Instructions for the task: For this exercise, repeat each entry exactly as written.

:::::

(** * Order/payment state machine of the yanjiuyuan backend

    A shallow embedding of [server/lib/zpay.mjs] (signature codec and
    order-number generator), of the checkout routes (payment link, provider
    webhook), of the payment check of [POST /api/analyze], and of the
    [zpay_transactions] table they share, followed by the properties the
    specification states about them.

    Strings are byte strings: a JavaScript string is represented by its
    UTF-8 encoding, which is what [crypto] hashes.  The comparison [a < b]
    of the signature codec compares the UTF-16 code units of the two
    strings, which [utf16] reads off these bytes.  Strings with an
    unpaired surrogate have no UTF-8 encoding and are not represented;
    the query strings and bodies the routes receive do not contain
    any. *)

From Stdlib Require Import ZArith QArith Qround Qabs Ascii String DecimalString.
From Stdlib Require Import ZifyBool.
From stdpp Require Import gmap strings list sorting fin_maps.

Local Open Scope Z_scope.

(* ===================================================================== *)
(** * JavaScript values that occur in the parameter objects *)
(* ===================================================================== *)

(** A query or body field holds a string, or [null], or [undefined]. *)
Inductive jsval : Type :=
| JStr (s : string)
| JNull
| JUndefined.

Global Instance jsval_eq_dec : EqDecision jsval.
Proof. solve_decision. Defined.

(** [!v] is false exactly on the non-empty strings. *)
Definition truthy (v : jsval) : bool :=
  match v with
  | JStr s => negb (String.eqb s "")
  | JNull | JUndefined => false
  end.

(** [`${v}`] *)
Definition js_to_string (v : jsval) : string :=
  match v with
  | JStr s => s
  | JNull => "null"
  | JUndefined => "undefined"
  end.

(** [v === s] for a string [s]. *)
Definition strict_eq_str (v : jsval) (s : string) : bool :=
  match v with
  | JStr t => String.eqb t s
  | JNull | JUndefined => false
  end.

(** A parameter object: [req.query], or the literal built for signing. *)
Abbreviation params := (gmap string jsval).

(** [obj.k]: a missing property reads as [undefined]. *)
Definition prop (obj : params) (k : string) : jsval :=
  default JUndefined (obj !! k).

(* ===================================================================== *)
(** * MD5, as [crypto.createHash("md5").update(s).digest("hex")] *)
(* ===================================================================== *)

Module MD5.

Definition mask32 : Z := 4294967295.

Definition w32 (x : Z) : Z := Z.land x mask32.

Definition add32 (x y : Z) : Z := w32 (x + y).

Definition not32 (x : Z) : Z := Z.lxor x mask32.

Definition rotl32 (x c : Z) : Z :=
  w32 (Z.lor (Z.shiftl x c) (Z.shiftr x (32 - c))).

Definition shifts : list Z :=
  [7; 12; 17; 22; 7; 12; 17; 22; 7; 12; 17; 22; 7; 12; 17; 22;
   5; 9; 14; 20; 5; 9; 14; 20; 5; 9; 14; 20; 5; 9; 14; 20;
   4; 11; 16; 23; 4; 11; 16; 23; 4; 11; 16; 23; 4; 11; 16; 23;
   6; 10; 15; 21; 6; 10; 15; 21; 6; 10; 15; 21; 6; 10; 15; 21].

Definition sines : list Z :=
  [0xd76aa478; 0xe8c7b756; 0x242070db; 0xc1bdceee;
   0xf57c0faf; 0x4787c62a; 0xa8304613; 0xfd469501;
   0x698098d8; 0x8b44f7af; 0xffff5bb1; 0x895cd7be;
   0x6b901122; 0xfd987193; 0xa679438e; 0x49b40821;
   0xf61e2562; 0xc040b340; 0x265e5a51; 0xe9b6c7aa;
   0xd62f105d; 0x02441453; 0xd8a1e681; 0xe7d3fbc8;
   0x21e1cde6; 0xc33707d6; 0xf4d50d87; 0x455a14ed;
   0xa9e3e905; 0xfcefa3f8; 0x676f02d9; 0x8d2a4c8a;
   0xfffa3942; 0x8771f681; 0x6d9d6122; 0xfde5380c;
   0xa4beea44; 0x4bdecfa9; 0xf6bb4b60; 0xbebfbc70;
   0x289b7ec6; 0xeaa127fa; 0xd4ef3085; 0x04881d05;
   0xd9d4d039; 0xe6db99e5; 0x1fa27cf8; 0xc4ac5665;
   0xf4292244; 0x432aff97; 0xab9423a7; 0xfc93a039;
   0x655b59c3; 0x8f0ccc92; 0xffeff47d; 0x85845dd1;
   0x6fa87e4f; 0xfe2ce6e0; 0xa3014314; 0x4e0811a1;
   0xf7537e82; 0xbd3af235; 0x2ad7d2bb; 0xeb86d391].

Definition bytes_of_string (s : string) : list Z :=
  (fun c => Z.of_N (N_of_ascii c)) <$> list_ascii_of_string s.

(** Little-endian bytes of the low [n] bytes of [x]. *)
Fixpoint le_bytes (n : nat) (x : Z) : list Z :=
  match n with
  | O => []
  | S n' => Z.land x 255 :: le_bytes n' (Z.shiftr x 8)
  end.

Fixpoint le_word (bs : list Z) : Z :=
  match bs with
  | [] => 0
  | b :: bs' => b + 256 * le_word bs'
  end.

(** The message followed by 0x80, zeros up to 56 modulo 64, and the bit
    length on eight bytes. *)
Definition pad (msg : list Z) : list Z :=
  let len := Z.of_nat (length msg) in
  let zeros := Z.to_nat ((55 - len) mod 64) in
  msg ++ 128 :: replicate zeros 0 ++ le_bytes 8 (8 * len).

Fixpoint words (n : nat) (bs : list Z) : list Z :=
  match n with
  | O => []
  | S n' => le_word (take 4 bs) :: words n' (drop 4 bs)
  end.

Fixpoint blocks (n : nat) (bs : list Z) : list (list Z) :=
  match n with
  | O => []
  | S n' => words 16 (take 64 bs) :: blocks n' (drop 64 bs)
  end.

Definition state : Type := Z * Z * Z * Z.

Definition step (M : list Z) (st : state) (i : Z) : state :=
  let '(a, b, c, d) := st in
  let '(f, g) :=
    if i <? 16 then (Z.lor (Z.land b c) (Z.land (not32 b) d), i)
    else if i <? 32 then
      (Z.lor (Z.land d b) (Z.land (not32 d) c), (5 * i + 1) mod 16)
    else if i <? 48 then (Z.lxor b (Z.lxor c d), (3 * i + 5) mod 16)
    else (Z.lxor c (Z.lor b (not32 d)), (7 * i) mod 16) in
  let k := default 0 (sines !! Z.to_nat i) in
  let s := default 0 (shifts !! Z.to_nat i) in
  let m := default 0 (M !! Z.to_nat g) in
  let f' := add32 (add32 (add32 f a) k) m in
  (d, add32 b (rotl32 f' s), b, c).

:::::

Task answer:
(** * Order/payment state machine of the yanjiuyuan backend

    A shallow embedding of [server/lib/zpay.mjs] (signature codec and
    order-number generator), of the checkout routes (payment link, provider
    webhook), of the payment check of [POST /api/analyze], and of the
    [zpay_transactions] table they share, followed by the properties the
    specification states about them.

    Strings are byte strings: a JavaScript string is represented by its
    UTF-8 encoding, which is what [crypto] hashes.  The comparison [a < b]
    of the signature codec compares the UTF-16 code units of the two
    strings, which [utf16] reads off these bytes.  Strings with an
    unpaired surrogate have no UTF-8 encoding and are not represented;
    the query strings and bodies the routes receive do not contain
    any. *)

From Stdlib Require Import ZArith QArith Qround Qabs Ascii String DecimalString.
From Stdlib Require Import ZifyBool.
From stdpp Require Import gmap strings list sorting fin_maps.

Local Open Scope Z_scope.

(* ===================================================================== *)
(** * JavaScript values that occur in the parameter objects *)
(* ===================================================================== *)

(** A query or body field holds a string, or [null], or [undefined]. *)
Inductive jsval : Type :=
| JStr (s : string)
| JNull
| JUndefined.

Global Instance jsval_eq_dec : EqDecision jsval.
Proof. solve_decision. Defined.

(** [!v] is false exactly on the non-empty strings. *)
Definition truthy (v : jsval) : bool :=
  match v with
  | JStr s => negb (String.eqb s "")
  | JNull | JUndefined => false
  end.

(** [`${v}`] *)
Definition js_to_string (v : jsval) : string :=
  match v with
  | JStr s => s
  | JNull => "null"
  | JUndefined => "undefined"
  end.

(** [v === s] for a string [s]. *)
Definition strict_eq_str (v : jsval) (s : string) : bool :=
  match v with
  | JStr t => String.eqb t s
  | JNull | JUndefined => false
  end.

(** A parameter object: [req.query], or the literal built for signing. *)
Abbreviation params := (gmap string jsval).

(** [obj.k]: a missing property reads as [undefined]. *)
Definition prop (obj : params) (k : string) : jsval :=
  default JUndefined (obj !! k).

(* ===================================================================== *)
(** * MD5, as [crypto.createHash("md5").update(s).digest("hex")] *)
(* ===================================================================== *)

Module MD5.

Definition mask32 : Z := 4294967295.

Definition w32 (x : Z) : Z := Z.land x mask32.

Definition add32 (x y : Z) : Z := w32 (x + y).

Definition not32 (x : Z) : Z := Z.lxor x mask32.

Definition rotl32 (x c : Z) : Z :=
  w32 (Z.lor (Z.shiftl x c) (Z.shiftr x (32 - c))).

Definition shifts : list Z :=
  [7; 12; 17; 22; 7; 12; 17; 22; 7; 12; 17; 22; 7; 12; 17; 22;
   5; 9; 14; 20; 5; 9; 14; 20; 5; 9; 14; 20; 5; 9; 14; 20;
   4; 11; 16; 23; 4; 11; 16; 23; 4; 11; 16; 23; 4; 11; 16; 23;
   6; 10; 15; 21; 6; 10; 15; 21; 6; 10; 15; 21; 6; 10; 15; 21].

Definition sines : list Z :=
  [0xd76aa478; 0xe8c7b756; 0x242070db; 0xc1bdceee;
   0xf57c0faf; 0x4787c62a; 0xa8304613; 0xfd469501;
   0x698098d8; 0x8b44f7af; 0xffff5bb1; 0x895cd7be;
   0x6b901122; 0xfd987193; 0xa679438e; 0x49b40821;
   0xf61e2562; 0xc040b340; 0x265e5a51; 0xe9b6c7aa;
   0xd62f105d; 0x02441453; 0xd8a1e681; 0xe7d3fbc8;
   0x21e1cde6; 0xc33707d6; 0xf4d50d87; 0x455a14ed;
   0xa9e3e905; 0xfcefa3f8; 0x676f02d9; 0x8d2a4c8a;
   0xfffa3942; 0x8771f681; 0x6d9d6122; 0xfde5380c;
   0xa4beea44; 0x4bdecfa9; 0xf6bb4b60; 0xbebfbc70;
   0x289b7ec6; 0xeaa127fa; 0xd4ef3085; 0x04881d05;
   0xd9d4d039; 0xe6db99e5; 0x1fa27cf8; 0xc4ac5665;
   0xf4292244; 0x432aff97; 0xab9423a7; 0xfc93a039;
   0x655b59c3; 0x8f0ccc92; 0xffeff47d; 0x85845dd1;
   0x6fa87e4f; 0xfe2ce6e0; 0xa3014314; 0x4e0811a1;
   0xf7537e82; 0xbd3af235; 0x2ad7d2bb; 0xeb86d391].

Definition bytes_of_string (s : string) : list Z :=
  (fun c => Z.of_N (N_of_ascii c)) <$> list_ascii_of_string s.

(** Little-endian bytes of the low [n] bytes of [x]. *)
Fixpoint le_bytes (n : nat) (x : Z) : list Z :=
  match n with
  | O => []
  | S n' => Z.land x 255 :: le_bytes n' (Z.shiftr x 8)
  end.

Fixpoint le_word (bs : list Z) : Z :=
  match bs with
  | [] => 0
  | b :: bs' => b + 256 * le_word bs'
  end.

(** The message followed by 0x80, zeros up to 56 modulo 64, and the bit
    length on eight bytes. *)
Definition pad (msg : list Z) : list Z :=
  let len := Z.of_nat (length msg) in
  let zeros := Z.to_nat ((55 - len) mod 64) in
  msg ++ 128 :: replicate zeros 0 ++ le_bytes 8 (8 * len).

Fixpoint words (n : nat) (bs : list Z) : list Z :=
  match n with
  | O => []
  | S n' => le_word (take 4 bs) :: words n' (drop 4 bs)
  end.

Fixpoint blocks (n : nat) (bs : list Z) : list (list Z) :=
  match n with
  | O => []
  | S n' => words 16 (take 64 bs) :: blocks n' (drop 64 bs)
  end.

Definition state : Type := Z * Z * Z * Z.

Definition step (M : list Z) (st : state) (i : Z) : state :=
  let '(a, b, c, d) := st in
  let '(f, g) :=
    if i <? 16 then (Z.lor (Z.land b c) (Z.land (not32 b) d), i)
    else if i <? 32 then
      (Z.lor (Z.land d b) (Z.land (not32 d) c), (5 * i + 1) mod 16)
    else if i <? 48 then (Z.lxor b (Z.lxor c d), (3 * i + 5) mod 16)
    else (Z.lxor c (Z.lor b (not32 d)), (7 * i) mod 16) in
  let k := default 0 (sines !! Z.to_nat i) in
  let s := default 0 (shifts !! Z.to_nat i) in
  let m := default 0 (M !! Z.to_nat g) in
  let f' := add32 (add32 (add32 f a) k) m in
  (d, add32 b (rotl32 f' s), b, c).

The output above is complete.